▶ _Collected data entries_
________
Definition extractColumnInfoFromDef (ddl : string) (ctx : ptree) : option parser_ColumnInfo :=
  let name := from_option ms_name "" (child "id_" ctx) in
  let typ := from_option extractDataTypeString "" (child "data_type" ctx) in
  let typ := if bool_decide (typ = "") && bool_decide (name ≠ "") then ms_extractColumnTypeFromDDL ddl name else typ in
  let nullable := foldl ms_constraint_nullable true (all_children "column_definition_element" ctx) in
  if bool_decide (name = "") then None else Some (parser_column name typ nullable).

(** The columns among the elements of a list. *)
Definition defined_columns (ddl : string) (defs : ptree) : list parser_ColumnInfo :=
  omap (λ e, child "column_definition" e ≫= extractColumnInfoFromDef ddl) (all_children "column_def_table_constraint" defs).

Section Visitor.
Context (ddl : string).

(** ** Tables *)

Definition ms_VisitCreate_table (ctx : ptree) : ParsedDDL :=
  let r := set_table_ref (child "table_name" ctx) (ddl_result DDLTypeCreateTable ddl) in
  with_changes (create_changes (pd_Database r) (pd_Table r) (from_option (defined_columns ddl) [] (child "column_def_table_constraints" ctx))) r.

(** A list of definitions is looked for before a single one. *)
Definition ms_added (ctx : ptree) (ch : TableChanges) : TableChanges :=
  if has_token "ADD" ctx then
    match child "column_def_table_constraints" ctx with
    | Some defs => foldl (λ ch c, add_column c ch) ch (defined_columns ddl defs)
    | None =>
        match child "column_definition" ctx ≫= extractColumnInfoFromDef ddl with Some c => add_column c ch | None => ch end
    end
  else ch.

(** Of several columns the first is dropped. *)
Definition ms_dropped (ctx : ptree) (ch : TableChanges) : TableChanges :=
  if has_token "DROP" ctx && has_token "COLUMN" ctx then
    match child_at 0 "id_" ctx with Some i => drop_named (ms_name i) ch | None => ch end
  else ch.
________
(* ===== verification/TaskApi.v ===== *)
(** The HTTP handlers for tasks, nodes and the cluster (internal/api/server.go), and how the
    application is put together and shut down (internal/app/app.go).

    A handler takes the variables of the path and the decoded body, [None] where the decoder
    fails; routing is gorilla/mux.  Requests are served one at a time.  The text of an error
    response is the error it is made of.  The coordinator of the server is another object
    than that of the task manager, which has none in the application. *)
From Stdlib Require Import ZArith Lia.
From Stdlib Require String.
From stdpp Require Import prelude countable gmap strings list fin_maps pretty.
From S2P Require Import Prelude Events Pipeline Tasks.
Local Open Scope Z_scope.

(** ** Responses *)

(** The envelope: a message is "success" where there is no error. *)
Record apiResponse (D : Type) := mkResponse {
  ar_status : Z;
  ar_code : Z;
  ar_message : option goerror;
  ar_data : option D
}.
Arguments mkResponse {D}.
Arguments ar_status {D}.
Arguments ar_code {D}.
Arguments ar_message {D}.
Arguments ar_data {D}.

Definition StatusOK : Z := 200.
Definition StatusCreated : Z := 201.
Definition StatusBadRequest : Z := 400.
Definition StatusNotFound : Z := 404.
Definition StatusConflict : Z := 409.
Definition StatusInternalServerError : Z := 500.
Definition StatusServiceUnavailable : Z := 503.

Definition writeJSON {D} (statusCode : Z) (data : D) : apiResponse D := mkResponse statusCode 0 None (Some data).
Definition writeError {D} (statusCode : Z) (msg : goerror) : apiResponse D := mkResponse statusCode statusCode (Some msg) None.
________
▶ _Work item_
Only the lines above starting at the one containing "Definition extractColumnInfoFromDef (ddl" and ending at the one containing "(** The columns", both included, are to be returned, exactly as they read.

▶ _Solution_
Definition extractColumnInfoFromDef (ddl : string) (ctx : ptree) : option parser_ColumnInfo :=
  let name := from_option ms_name "" (child "id_" ctx) in
  let typ := from_option extractDataTypeString "" (child "data_type" ctx) in
  let typ := if bool_decide (typ = "") && bool_decide (name ≠ "") then ms_extractColumnTypeFromDDL ddl name else typ in
  let nullable := foldl ms_constraint_nullable true (all_children "column_definition_element" ctx) in
  if bool_decide (name = "") then None else Some (parser_column name typ nullable).

(** The columns among the elements of a list. *)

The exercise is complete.